Isso levantou suspeitas em Bruxelas, com a Comissão Europeia a sinalizar às autoridades regionais, incluindo Konskowola, que poderá restringir a ajuda da UE a áreas que discriminam com base na orientação sexual.
Radoslaw Gabriel Barzenc, chefe do conselho de Konskowola, mostrou-se irritado com o que considera uma interferência injustificada da Europa liberal nas crenças da cidade:
“As restrições podem ser implementadas porque as pessoas têm uma opinião. Não é isso uma discriminação? É disso que se trata a tolerância europeia? Acho que não. Não consigo imaginar que cederíamos à chantagem.“
Os direitos das pessoas LGBTI tornaram-se num assunto polémico na Polónia desde que o partido de Lei e Justiça (PiS) chegou ao poder há cinco anos, prometendo defender os valores tradicionais da família.
Na preparação para a eleição presidencial de domingo passado, Andrzej Duda, aliado ao PiS, prometeu garantir que casais homossexuais não fossem capazes de adotar crianças e impedir a educação sobre os direitos das pessoas LGBTI nas escolas públicas.
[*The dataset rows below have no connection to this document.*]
(* ===== verification/RateLimits.v ===== *)
(** * Rate limits
    (core/rate_limits.py, auth/rate_limits.py, auth/rate_dependencies.py,
    users/rate_dependencies.py, users/settings.py)

    The Redis script of the sliding window on a model of its sorted sets, and
    the limits of the identity entry points and of profile changes. *)

From S2P Require Import Prelude Regex PyValues CoreTypes AuditTrail Events Outbox Errors Identity Sessions.

(** ** The script *)

(** A sorted set: the score of each member, and the time in milliseconds after
    which the key expires. *)
Record zset := Zset { scores : gmap str Z; expire_at : Z }.
Abbreviation redis := (gmap str zset).

(** What the commands of a script see under a key. *)
Definition zread (now : Z) (key : str) (s : redis) : gmap str Z :=
  match s !! key with
  | Some z => if expire_at z <? now then ∅ else scores z
  | None => ∅
  end.

(** ZREMRANGEBYSCORE key -inf max *)
Definition zremrange (max : Z) (m : gmap str Z) : gmap str Z := filter (λ kv, max < kv.2) m.

(** The score of ZRANGE key 0 0: the least of all. *)
Definition zfirst (m : gmap str Z) : Z :=
  match (map_to_list m).*2 with [] => 0 | x :: xs => foldr Z.min x xs end.

(** [math.ceil(z / 1000)] *)
Definition ceil_thousandth (z : Z) : Z := - ((- z) / 1000).

(** [SLIDING_WINDOW]; the clock is in microseconds. A set that becomes empty is
    removed with its expiry. *)
Definition sliding_window (clock : Z) (key : str) (window limit : Z) (member : str) (s : redis)
    : Z * redis :=
  let now := clock / 1000 in
  let kept := zremrange (now - window) (zread now key s) in
  let count := Z.of_nat (size kept) in
  if limit <=? count then
    (Z.max 1 (ceil_thousandth (zfirst kept + window - now)),
     <[key := Zset kept (match s !! key with Some z => expire_at z | None => now end)]> s)
  else (0, <[key := Zset (<[member := now]> kept) (now + window)]> s).

(** ** Calls that use Redis *)

(** What limiting a request may raise. *)
Inductive limited :=
| LimitedBy (e : app_error)
| Refused (c : error_class)
| Failed (e : pyexn).

Definition R (A : Type) : Type := redis → res limited A * redis.

#[export] Instance R_ret : MRet R := λ A a s, (Ok a, s).
#[export] Instance R_bind : MBind R := λ A B f m s,
  match m s with (Ok a, s) => f a s | (Err e, s) => (Err e, s) end.

Definition refuse {A} (e : limited) : R A := λ s, (Err e, s).
Definition demand (b : bool) (e : limited) : R unit := if b then mret tt else refuse e.
(** Raising an error whose constructor checks its arguments. *)
Definition raise_error {A} (e : res pyexn app_error) : R A :=
  refuse match e with Ok e => LimitedBy e | Err e => Failed e end.

Definition positive (msg : string) (v : pyval) : R Z :=
  match v with
  | PInt z => demand (negb (z <? 1)) (Failed (ValueError msg));; mret z
  | _ => refuse (Failed (ValueError msg))
  end.

(** [down] is what a caller makes of a Redis that does not answer. *)
Definition sliding_window_retry_after (up : bool) (down : limited) (clock : Z) (key : str)
    (limit window_seconds : pyval) (member : str) : R Z :=
  limit ← positive "limit must be a positive integer" limit;
  window ← positive "window_seconds must be a positive integer" window_seconds;
  demand up down;;
  retry ← (λ s, let '(retry, s) := sliding_window clock key (window * 1000) limit member s in (Ok retry, s));
  demand (negb (retry <? 0)) (Failed (RuntimeError "rate limiter returned an invalid retry delay"));;
  mret retry.

(** ** Identity limits *)

Section limits.
(** [hmac.new(key, value, sha256).hexdigest()] *)
Context (hmac_hex : str → str → str).

Definition private_identifier (value key : str) : str := hmac_hex key value.

Definition rate_limit_key (namespace scope operation identity secret : str) : str :=
  lit "ekumidayomi:" ++ namespace ++ lit ":" ++ scope ++ lit ":v1:limit:" ++ operation ++ lit ":"
  ++ private_identifier identity secret.

Definition enforce (up : bool) (clock : Z) (member namespace operation identity secret : str)
    (limit window_seconds : Z) : R unit :=
  let key := rate_limit_key namespace (lit "auth") operation identity secret in
  retry ← sliding_window_retry_after up (Refused IdentityUnavailableError) clock key (PInt limit)
            (PInt window_seconds) member;
  if 0 <? retry then raise_error (identity_rate_limit_error (PInt retry)) else mret tt.

(** [_LIMITS]: the limit by address, the limit by account, the window. *)
Definition LIMITS : list (str * (Z * Z * Z)) :=
  [(lit "/auth/login", (30, 10, 300)); (lit "/auth/register", (20, 3, 600));
   (lit "/auth/register/resend", (20, 3, 600)); (lit "/auth/register/verify", (30, 5, 600));
   (lit "/auth/password-reset/request", (20, 3, 600));
   (lit "/auth/password-reset/confirm", (30, 5, 600)); (lit "/auth/reauthenticate", (2, 5, 300))].

Definition lookup_path {A} (path : str) (l : list (str * A)) : option A :=
  snd <$> find (λ kv, bool_decide (kv.1 = path)) l.

(** [str.removeprefix], [str.strip("/")] and [str.replace("/", "-")]. *)
Definition removeprefix (prefix s : str) : str :=
  if starts_with prefix s then drop (length prefix) s else s.
Fixpoint lstrip_slash (s : str) : str :=
  match s with c :: s' => if (c =? 47)%N then lstrip_slash s' else s | [] => [] end.
Definition strip_slash (s : str) : str := reverse (lstrip_slash (reverse (lstrip_slash s))).
Definition dashes (s : str) : str := (λ c, if (c =? 47)%N then 45%N else c) <$> s.

(** The parts of a request that the limit reads; the body is its size and the
    string fields of the JSON object it holds, if it holds one. *)
Record auth_request := AuthRequest {
  q_method : str;
  q_path : str;
  q_origin : option str;
  q_client : option str;
  q_cookie : str;
  q_body_size : Z;
  q_email : option str;
  q_challenge_id : option str }.

Definition SAFE_METHODS : list str := lit <$> ["GET"; "HEAD"; "OPTIONS"].

Context (normalize : str → option str).

(** The account that the body names: its address, or the challenge. *)
Definition body_identity (q : auth_request) : str :=
  let identity :=
    match q_email q with
    | Some email => match normalize email with
                    | Some e => e
                    | None => take 320 (casefold (strip email))
                    end
    | None => []
    end in
  match identity, q_challenge_id q with [], Some c => take 64 c | i, _ => i end.

Definition request_identity (q : auth_request) (path : str) : str :=
  let identity := if bool_decide (q_method q = lit "POST") then body_identity q else [] in
  let identity := match identity with
                  | [] => if bool_decide (path = lit "/auth/reauthenticate") then q_cookie q else []
                  | i => i
                  end in
  match identity with
  | [] => if negb (bool_decide (q_method q ∈ SAFE_METHODS)) && starts_with (lit "/auth/oidc/") path
             && negb (ends_with (lit "/start") path)
          then q_cookie q else []
  | i => i
  end.

(** [identify_rate_limit]: two checks of Redis at most, each with its clock and
    its random member. *)
Definition identify_rate_limit (up : nat → bool) (clock : nat → Z) (member : nat → str)
    (origins : list str) (api_prefix namespace secret : str) (q : auth_request) : R unit :=
  demand (bool_decide (q_method q ∈ SAFE_METHODS)
          || match q_origin q with Some o => bool_decide (o ∈ origins) | None => false end)
    (Refused UntrustedOriginError);;
  let path := removeprefix api_prefix (q_path q) in
  let rule := if starts_with (lit "/auth/oidc/") path then Some (30, 10, 300)
              else lookup_path path LIMITS in
  match rule with
  | None => mret tt
  | Some (ip_limit, account_limit, window) =>
      let operation := dashes (strip_slash path) in
      enforce (up 0%nat) (clock 0%nat) (member 0%nat) namespace (operation ++ lit "-ip")
        (default (lit "unknown") (q_client q)) secret ip_limit window;;
      demand (negb (bool_decide (q_method q = lit "POST") && (16384 <? q_body_size q)))
        (Refused AuthenticationRequestTooLargeError);;
      match request_identity q path with
      | [] => mret tt
      | identity => enforce (up 1%nat) (clock 1%nat) (member 1%nat) namespace
                      (operation ++ lit "-account") identity secret account_limit window
      end
  end.

(** ** Profile limits *)

Record ProfileRateLimitSettings := NewProfileLimits {
  profile_update_limit : Z;
  address_mutation_limit : Z;
  limits_window_seconds : Z }.

Definition validate_profile_limits (c : ProfileRateLimitSettings) : res pyexn ProfileRateLimitSettings :=
  require (between_z 1 1000 (profile_update_limit c)) (ValueError "profile_update_limit");;
  require (between_z 1 2000 (address_mutation_limit c)) (ValueError "address_mutation_limit");;
  require (between_z 60 3600 (limits_window_seconds c)) (ValueError "window_seconds");;
  Ok c.

(** [_OPERATIONS]: the operation and its group. *)
Definition OPERATIONS : list (str * str * (str * str)) :=
  [(lit "PUT", lit "/profile", (lit "profile-update", lit "profile"));
   (lit "POST", lit "/profile/addresses", (lit "address-create", lit "address"));
   (lit "PUT", lit "/profile/addresses/{address_id}", (lit "address-update", lit "address"));
   (lit "DELETE", lit "/profile/addresses/{address_id}", (lit "address-delete", lit "address"))].

Definition rstrip_slash (s : str) : str := reverse (lstrip_slash (reverse s)).

Definition profile_rate_limit_operation (method route_path api_prefix : str) : option (str * str) :=
  let prefix := rstrip_slash api_prefix in
  let normalized_path := match prefix with [] => route_path | _ => removeprefix prefix route_path end in
  snd <$> find (λ o, bool_decide (o.1 = (str_upper method, normalized_path))) OPERATIONS.

(** [try: m except RedisError: return a]. *)
Definition unless_refused {A} (a : A) (m : R A) : R A := λ s,
  match m s with (Err (Refused _), s) => (Ok a, s) | r => r end.

(** Redis is not authoritative here: without it the change goes on. The
    counters and the log lines are left out. *)
Definition profile_rate_limit (up : bool) (clock : Z) (member namespace secret api_prefix : str)
    (config : ProfileRateLimitSettings) (method route_path : str) (actor : Actor) : R unit :=
  match profile_rate_limit_operation method route_path api_prefix with
  | None => mret tt
  | Some (operation, group) =>
      let limit := if bool_decide (group = lit "profile") then profile_update_limit config
                   else address_mutation_limit config in
      let key := rate_limit_key namespace (lit "users") operation (uuid_str (actor_user actor)) secret in
      retry ← unless_refused 0
                (sliding_window_retry_after up (Refused IdentityUnavailableError) clock key (PInt limit)
                   (PInt (limits_window_seconds config)) member);
      if 0 <? retry then raise_error (profile_rate_limit_error (PInt retry)) else mret tt
  end.
End limits.

(** ** The window of one key *)

(** A call of the script: when, with what random member. *)
Record visit := Visit { v_now : Z; v_member : str }.

Section window.
Context (key : str) (window limit : Z).
Context (Hwindow : 0 < window) (Hlimit : 1 ≤ limit).

(** The calls of one key in the order Redis runs them, and those it admits. *)
Fixpoint admissions (s : redis) (vs : list visit) : list visit :=
  match vs with
  | [] => []
  | v :: vs =>
      let '(retry, s') := sliding_window (v_now v) key window limit (v_member v) s in
      if retry =? 0 then v :: admissions s' vs else admissions s' vs
  end.

(** In milliseconds, as the script sees it. *)
Definition at_ms (v : visit) : Z := v_now v / 1000.

Lemma ceil_thousandth_le z m : ceil_thousandth z ≤ m ↔ z ≤ 1000 * m.
Proof using Type.
  unfold ceil_thousandth. pose proof (Z.div_mod (-z) 1000). pose proof (Z.mod_pos_bound (-z) 1000). lia.
Qed.

Lemma lookup_zremrange max m x v : zremrange max m !! x = Some v ↔ m !! x = Some v ∧ max < v.
Proof using Type. unfold zremrange. by rewrite map_lookup_filter_Some. Qed.

Lemma zremrange_zremrange a b m : a ≤ b → zremrange b (zremrange a m) = zremrange b m.
Proof using Type.
  intros Hab. apply map_eq. intros x. apply option_eq. intros v. rewrite !lookup_zremrange.
  split; [tauto|]. intros [? ?]. split_and!; [done|lia|done].
Qed.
Duda ganhou um segundo mandato de cinco anos com uma margem de 51% contra um desafiante liberal, em plena polarização na Polónia sobre o papel que os valores religiosos devem desempenhar na vida pública.
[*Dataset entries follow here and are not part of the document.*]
(* ===== verification/Query.v ===== *)
(** * Query conventions of the routes (api/query.py)

    Pagination, sorting and filtering parameters: what is accepted, and exactly
    what it is read as. *)

From S2P Require Import Prelude Regex PyValues CoreTypes AuditTrail AuditSpecs Errors Texts.

Definition FIELD_PATTERN : regex :=
  Seq (Cls [lower]) (between 0 63 (Cls [lower; digit; chr "_"])).
Definition MAX_SORT_FIELDS : Z := 10.
Definition MAX_FILTERS : Z := 20.
Definition MAX_QUERY_VALUE_LENGTH : Z := 500.

(** FastAPI refuses what is out of range before the call. *)
Definition pagination (page page_size : pyval) : res pyexn PageRequest := page_request page page_size.

Inductive Direction := ASC | DESC.

#[export] Instance Direction_eq_dec : EqDecision Direction.
Proof. solve_decision. Defined.

Record SortField := NewSortField { field_name : str; direction : Direction }.

#[export] Instance SortField_eq_dec : EqDecision SortField.
Proof. solve_decision. Defined.

(** [allowed] is a set; the order of its list is immaterial. *)
Definition validate_allowed_fields (allowed : list str) (require_id : bool) : res pyexn unit :=
  require (negb (bool_decide (allowed = []) || existsb (λ item, negb (fullmatch FIELD_PATTERN item)) allowed))
    (ValueError "allowed fields must contain safe field names");;
  require (negb (require_id && negb (bool_decide (lit "id" ∈ allowed))))
    (ValueError "allowed sort fields must include id").

Definition too_long (value : str) : bool := MAX_QUERY_VALUE_LENGTH <? Z.of_nat (length value).

(** [raw.startswith("-")], [raw.removeprefix("-")]. *)
Definition sort_field (raw : str) : SortField :=
  match raw with
  | 45%N :: name => NewSortField name DESC
  | _ => NewSortField raw ASC
  end.

Definition field_allowed (allowed : list str) (name : str) : bool :=
  fullmatch FIELD_PATTERN name && bool_decide (name ∈ allowed).

(** The loop over the raw fields; [fields] are those read so far, and [seen]
    their names. *)
Fixpoint sort_fields (allowed : list str) (fields : list SortField) (raws : list str)
    : res pyexn (list SortField) :=
  match raws with
  | [] => Ok fields
  | raw :: raws =>
      let field := sort_field raw in
      require (field_allowed allowed (field_name field)) (ValueError "sorting by this field is not allowed");;
      require (negb (bool_decide (field_name field ∈ field_name <$> fields)))
        (ValueError "sort fields must be unique");;
      sort_fields allowed (fields ++ [field]) raws
  end.

Definition tie_breaker (fields : list SortField) : list SortField :=
  if bool_decide (lit "id" ∈ field_name <$> fields) then [] else [NewSortField (lit "id") ASC].

Definition parse_sort (value : option str) (allowed : list str) : res pyexn (list SortField) :=
  validate_allowed_fields allowed true;;
  require (negb (from_option too_long false value)) (ValueError "sort value is too long");;
  let raw_fields := match value with Some ((_ :: _) as v) => split_on 44 v | _ => [] end in
  require (negb (MAX_SORT_FIELDS <? Z.of_nat (length raw_fields)))
    (ValueError "sorting supports at most 10 fields");;
  fields ← sort_fields allowed [] raw_fields;
  Ok (fields ++ tie_breaker fields).

(** The loop over the raw filters; [parsed] is the dictionary in insertion order. *)
Fixpoint filter_pairs (allowed : list str) (parsed : list (str * str)) (raws : list str)
    : res pyexn (list (str * str)) :=
  match raws with
  | [] => Ok parsed
  | raw :: raws =>
      require (negb (too_long raw)) (ValueError "filter value is too long");;
      match partition_on 58 raw with
      | None => Err (ValueError "filter must use one unique allowed field:value pair")
      | Some (name, value) =>
          require (negb (bool_decide (value = []) || negb (bool_decide (value = strip value))
                         || negb (field_allowed allowed name) || bool_decide (name ∈ parsed.*1)))
            (ValueError "filter must use one unique allowed field:value pair");;
          filter_pairs allowed (parsed ++ [(name, value)]) raws
      end
  end.

Definition parse_filters (values : option (list str)) (allowed : list str) : res pyexn (list (str * str)) :=
  validate_allowed_fields allowed false;;
  let raw_filters := default [] values in
  require (negb (MAX_FILTERS <? Z.of_nat (length raw_filters)))
    (ValueError "filtering supports at most 20 fields");;
  filter_pairs allowed [] raw_filters.

(** ** What is accepted *)

(** The text of a field, of a sort parameter and of a filter. *)
Definition sort_text (field : SortField) : str :=
  match direction field with DESC => 45%N :: field_name field | ASC => field_name field end.
Definition filter_text (kv : str * str) : str := kv.1 ++ 58%N :: kv.2.

Definition allowed_ok (allowed : list str) : Prop :=
  allowed ≠ [] ∧ Forall (λ item, fullmatch FIELD_PATTERN item = true) allowed.

Lemma validate_allowed_Ok allowed b u :
  validate_allowed_fields allowed b = Ok u ↔ allowed_ok allowed ∧ (b = true → lit "id" ∈ allowed).
Proof.
  unfold validate_allowed_fields, allowed_ok. destruct u.
  assert (Hf : existsb (λ item, negb (fullmatch FIELD_PATTERN item)) allowed = false ↔
    Forall (λ item, fullmatch FIELD_PATTERN item = true) allowed).
  { rewrite Forall_forall. split.
    - intros He x Hx. destruct (fullmatch FIELD_PATTERN x) eqn:Hm; [done|].
      assert (existsb (λ item, negb (fullmatch FIELD_PATTERN item)) allowed = true) as Ht; [|congruence].
      apply existsb_exists. exists x. by rewrite list_elem_of_In in Hx; rewrite Hm.
    - intros Hx. apply not_true_is_false. intros (x & Hi & Hn)%existsb_exists.
      apply list_elem_of_In in Hi. by rewrite (Hx _ Hi) in Hn. }
  rewrite <-Hf. split.
  - intros H. res_inv. bool_inv. split_and!; [done|done|]. intros ->. cbn in H. by bool_inv.
  - intros [[Hn He] Hi]. rewrite He, (bool_decide_eq_false_2 _ Hn). cbn.
    destruct b; [by rewrite bool_decide_eq_true_2 by auto|done].
Qed.

(** A field name has neither a sign nor a separator in it. *)
Lemma field_chars name :
  fullmatch FIELD_PATTERN name = true → name ≠ [] ∧ Forall (λ c, in_cls [lower; digit; chr "_"] c = true) name.
Proof.
  intros Hm. split; [by eapply (fullmatch_nonempty FIELD_PATTERN)|].
  apply fullmatch_matches in Hm. eapply matches_chars; [|exact Hm].
  split; [intros c Hc; eapply in_cls_incl, Hc; done|].
  split; [apply all_cls_rep|apply all_cls_upto]; cbn; auto.
Qed.

Lemma field_free c name :
  fullmatch FIELD_PATTERN name = true → in_cls [lower; digit; chr "_"] c = false → c ∉ name.
Proof. intros [_ Hf]%field_chars Hc Hin. rewrite Forall_forall in Hf. by rewrite (Hf _ Hin) in Hc. Qed.

Lemma sort_field_text field :
  fullmatch FIELD_PATTERN (field_name field) = true → sort_field (sort_text field) = field.
Proof.
  destruct field as [name []]; cbn; intros Hm; [|done].
  destruct name as [|c name]; [done|]. destruct (decide (c = 45%N)) as [->|Hc].
  - exfalso. eapply (field_free 45); [exact Hm|done|]. by apply elem_of_cons; left.
  - unfold sort_field. cbn. destruct c as [|p]; [done|]. repeat (destruct p as [p|p|]; try done).
Qed.

Lemma sort_text_field raw : sort_text (sort_field raw) = raw.
Proof.
  destruct raw as [|c raw]; [done|]. destruct (decide (c = 45%N)) as [->|Hc]; [done|].
  cbn. destruct c as [|p]; [done|]. repeat (destruct p as [p|p|]; try done).
Qed.

Lemma sort_text_free field : fullmatch FIELD_PATTERN (field_name field) = true → 44%N ∉ sort_text field.
Proof.
  intros Hm. pose proof (field_free 44 _ Hm eq_refl) as Hf. unfold sort_text.
  destruct (direction field); [done|]. apply not_elem_of_cons. by split.
Qed.

Definition sortable (allowed : list str) (fields : list SortField) : Prop :=
  Forall (λ f, field_allowed allowed (field_name f) = true) fields ∧ NoDup (field_name <$> fields).

Lemma sort_fields_Ok allowed raws fields r :
  NoDup (field_name <$> fields) →
  sort_fields allowed fields raws = Ok r ↔
  r = fields ++ (sort_field <$> raws) ∧ Forall (λ f, field_allowed allowed (field_name f) = true) (sort_field <$> raws) ∧
  NoDup (field_name <$> r).
Proof.
  revert fields. induction raws as [|raw raws IH]; intros fields Hnd; cbn [sort_fields fmap list_fmap].
  - rewrite app_nil_r. split; [intros [= <-]; auto|by intros (-> & _ & _)].
  - rewrite Forall_cons. split.
    + intros Hs. res_inv. bool_inv. apply IH in Hs as (-> & Hf & Hn).
      * rewrite <-app_assoc in *. by split_and!.
      * rewrite fmap_app, NoDup_app. split_and!; [done| |apply NoDup_singleton].
        intros y Hy ->%list_elem_of_singleton. done.
    + intros (-> & [Ha Hf] & Hn). rewrite Ha. cbn.
      rewrite bool_decide_eq_false_2.
      * cbn. apply IH.
        -- rewrite cons_middle, app_assoc, fmap_app in Hn. by apply NoDup_app in Hn as [? _].
        -- rewrite <-app_assoc. by split_and!.
      * rewrite fmap_app in Hn. apply NoDup_app in Hn as (_ & Hd & _). intros Hx. apply (Hd _ Hx).
        apply elem_of_cons. by left.
Qed.

Definition filterable (allowed : list str) (kvs : list (str * str)) : Prop :=
  Forall (λ kv, field_allowed allowed kv.1 = true ∧ kv.2 ≠ [] ∧ kv.2 = strip kv.2 ∧ too_long (filter_text kv) = false) kvs
  ∧ NoDup kvs.*1.

Lemma filter_pairs_Ok allowed raws parsed r :
  NoDup parsed.*1 →
  filter_pairs allowed parsed raws = Ok r ↔
  ∃ kvs, raws = filter_text <$> kvs ∧ r = parsed ++ kvs ∧ filterable allowed kvs ∧ NoDup r.*1.
Proof.
  revert parsed. induction raws as [|raw raws IH]; intros parsed Hnd; cbn [filter_pairs].
  - split.
    + intros [= <-]. exists []. rewrite app_nil_r. split_and!; try done. split; [done|apply NoDup_nil_2].
    + intros ([|kv kvs] & ? & -> & _); [by rewrite app_nil_r|done].
  - split.
    + intros Hs. res_inv. destruct (partition_on 58 raw) as [[name value]|] eqn:Hp; [|done]. res_inv. bool_inv.
      apply partition_on_Some in Hp as [-> Hfree]. apply IH in Hs as (kvs & -> & -> & [Hf Hn] & Hr).
      * exists ((name, value) :: kvs). rewrite <-app_assoc in *. split_and!; [done|done| |done].
        split; [by constructor|]. rewrite fmap_app in Hr. by apply NoDup_app in Hr as (_ & _ & ?).
      * rewrite fmap_app, NoDup_app. split_and!; [done| |apply NoDup_singleton].
        intros y Hy ->%list_elem_of_singleton. done.
    + intros ([|[name value] kvs] & He & -> & [Hf Hn] & Hr); [done|]. injection He as -> ->.
      apply Forall_cons in Hf as [(Ha & Hv & Hs & Hl) Hf]. cbn in Ha, Hv, Hs. rewrite Hl. cbn.
      pose proof Ha as [Hm _]%andb_true_iff.
      assert (partition_on 58 (name ++ 58%N :: value) = Some (name, value)) as ->.
      { apply partition_on_Some. split; [done|]. by apply field_free. }
      rewrite (bool_decide_eq_false_2 _ Hv), (bool_decide_eq_true_2 _ Hs), Ha. cbn.
      rewrite bool_decide_eq_false_2; cbn.
      * apply IH.
        -- rewrite cons_middle, app_assoc, fmap_app in Hr. by apply NoDup_app in Hr as [? _].
        -- exists kvs. rewrite <-app_assoc. split_and!; [done..| |done]. split; [done|]. by apply NoDup_cons in Hn as [_ ?].
      * rewrite fmap_app in Hr. apply NoDup_app in Hr as (_ & Hd & _). intros Hx. apply (Hd _ Hx).
        apply elem_of_cons. by left.
Qed.

(** A sort parameter is accepted exactly when it is the text of at most ten
    distinct, allowed fields, at most 500 characters in all, and it is read as
    those fields in that order and direction, followed by the identifier unless
    it is among them: the order of a page is always total. A parameter that is
    missing or empty sorts by the identifier alone. *)
Theorem parse_sort_exact value allowed r :
  parse_sort value allowed = Ok r ↔
  allowed_ok allowed ∧ lit "id" ∈ allowed ∧ ∃ fields, default [] value = join_on 44 (sort_text <$> fields) ∧
    (length (default [] value) ≤ 500)%nat ∧ (length fields ≤ 10)%nat ∧ sortable allowed fields ∧
    r = fields ++ (if bool_decide (lit "id" ∈ field_name <$> fields) then [] else [NewSortField (lit "id") ASC]) ∧
    lit "id" ∈ field_name <$> r ∧ NoDup (field_name <$> r).
Proof.
  unfold parse_sort. set (raws := match value with Some ((_ :: _) as v) => split_on 44 v | _ => [] end).
  assert (Hraws : ∀ fields, sortable allowed fields →
    default [] value = join_on 44 (sort_text <$> fields) → raws = sort_text <$> fields).
  { intros fields [Hf _] He. destruct fields as [|f fields].
    - destruct value as [[|]|]; done.
    - assert (Hne : join_on 44 (sort_text <$> f :: fields) ≠ []).
      { apply Forall_cons in Hf as [[Hm _]%andb_true_iff _]. destruct (field_chars _ Hm) as [Hne _].
        cbn. destruct (sort_text f) eqn:Ht; [|by destruct (sort_text <$> fields)].
        unfold sort_text in Ht. by destruct (direction f). }
      rewrite <-He in Hne. destruct value as [[|c v]|]; [done| |done]. unfold raws. change (default [] (Some (c :: v))) with (c :: v) in He. rewrite He.
      apply split_join; [by destruct fields|]. apply Forall_fmap. eapply Forall_impl; [exact Hf|].
      intros f' [Hm _]%andb_true_iff. by apply sort_text_free. }
  assert (Hjoin : join_on 44 raws = default [] value).
  { unfold raws. destruct value as [[|c v]|]; [done| |done]. apply join_split. }
  assert (Hlong : from_option too_long false value = too_long (default [] value)) by (by destruct value).
  rewrite Hlong. unfold too_long, MAX_QUERY_VALUE_LENGTH, MAX_SORT_FIELDS. split.
  - intros Hp. res_inv. bool_inv. apply validate_allowed_Ok in Hx as [Hok Hid].
    apply sort_fields_Ok in Hx2 as (-> & Hf & Hn); [|apply NoDup_nil_2]. injection Hp as <-.
    split_and!; [done|by apply Hid|]. exists (sort_field <$> raws).
    assert (Hsame : sort_text <$> (sort_field <$> raws) = raws).
    { rewrite <-list_fmap_compose. rewrite <-(list_fmap_id raws) at 2. apply list_fmap_ext. intros i y _. apply sort_text_field. }
    rewrite Hsame. split_and!; [done|lia|rewrite length_fmap; lia|by split|done|..]; unfold tie_breaker.
    + case_bool_decide; [by rewrite app_nil_r|]. rewrite fmap_app. apply elem_of_app. right. by apply list_elem_of_singleton.
    + case_bool_decide as Hi; [by rewrite app_nil_r|]. rewrite fmap_app. apply NoDup_app. split_and!; [done| |apply NoDup_singleton].
      intros y Hy ->%list_elem_of_singleton. done.
  - intros (Hok & Hid & fields & He & Hl & Hlf & Hs & -> & _).
    rewrite (proj2 (validate_allowed_Ok allowed true tt)) by done. cbn.
    pose proof (Hraws _ Hs He) as Hr. rewrite Hr, length_fmap. clearbody raws.
    replace (500 <? _) with false by lia. replace (10 <? _) with false by lia. cbn.
    destruct Hs as [Hf Hn].
    assert (Hback : sort_field <$> (sort_text <$> fields) = fields).
    { rewrite <-list_fmap_compose. rewrite <-(list_fmap_id fields) at 2. apply list_fmap_ext. intros i f Hi.
      apply sort_field_text. rewrite Forall_lookup in Hf. by apply Hf, andb_true_iff in Hi as [? _]. }
    assert (sort_fields allowed [] (sort_text <$> fields) = Ok fields) as ->; [|done].
    apply sort_fields_Ok; [apply NoDup_nil_2|]. rewrite Hback. by split_and!.
Qed.

(** Filters are accepted exactly when they are the texts of at most twenty
    pairs of distinct allowed fields with non-empty values that have no white
    space around them, each at most 500 characters; and they are read as those
    pairs in that order, whatever separators the values contain. *)
Theorem parse_filters_exact values allowed r :
  parse_filters values allowed = Ok r ↔
  allowed_ok allowed ∧ default [] values = filter_text <$> r ∧ (length r ≤ 20)%nat ∧ filterable allowed r.
Proof.
  unfold parse_filters, MAX_FILTERS. split.
  - intros Hp. res_inv. bool_inv. apply validate_allowed_Ok in Hx as [Hok _].
    apply filter_pairs_Ok in Hp as (kvs & He & -> & Hf & _); [|apply NoDup_nil_2].
    rewrite He, length_fmap in Hx0. cbn. split_and!; [done..|lia|done].
  - intros (Hok & He & Hl & Hf). rewrite (proj2 (validate_allowed_Ok allowed false tt)) by done. cbn.
    rewrite He, length_fmap. replace (20 <? _) with false by lia. cbn.
    apply filter_pairs_Ok; [apply NoDup_nil_2|]. exists r. split_and!; [done..|]. by destruct Hf.
Qed.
PiS e Duda há muito que discordam da Europa quanto à adesão de Varsóvia às normas democráticas e o assunto estava na agenda de uma cimeira da União Europeia, iniciada em Bruxelas na sexta-feira.
Alguns querem congelar pagamentos para países da UE que dizem estar a minar os valores democráticos, como a Polónia, embora o primeiro-ministro húngaro Viktor Orban, um aliado de direita do governo conservador de Varsóvia, tenha ameaçado um veto.
Na véspera da cimeira, Xavier Bettel, o primeiro ministro gay do Luxemburgo, manifestou indignação:
“Se aceitarmos a condenação de uma minoria sexual, amanhã será a religião, no dia seguinte será a raça.“
Uma organização polaca de direitos humanos solicitou Organismo Europeu de Luta Antifraude que investigue se os fundos da UE desembolsados na Polónia estão a ser utilizados indevidamente por comunidades “livres de LGBT”.
Em Konskowola, no coração conservador da Polónia, cerca de 70% da população votou em Duda, um católico devoto.
“A UE não deve retirar os seus fundos“, disse Urszula Nowak, uma aposentada de 76 anos que viveu toda a sua vida na vila. “Isso significaria que a UE era contra a nossa fé. A maioria da população polaca é cristã.”
As autoridades de Konskowola dizem que o seu objetivo não é discriminar nenhum indivíduo. Numa declaração de 2019, o conselho disse que se opunha a qualquer atividade pública destinada a “promover a ideologia do movimento LGBT” e declarou que protegeria sua escola e suas famílias de qualquer coisa que contradisse os valores cristãos.
“Não permitiremos nenhuma pressão administrativa em apoio ao politicamente correto, justamente chamado de ‘homopropaganda’“, dizia a declaração.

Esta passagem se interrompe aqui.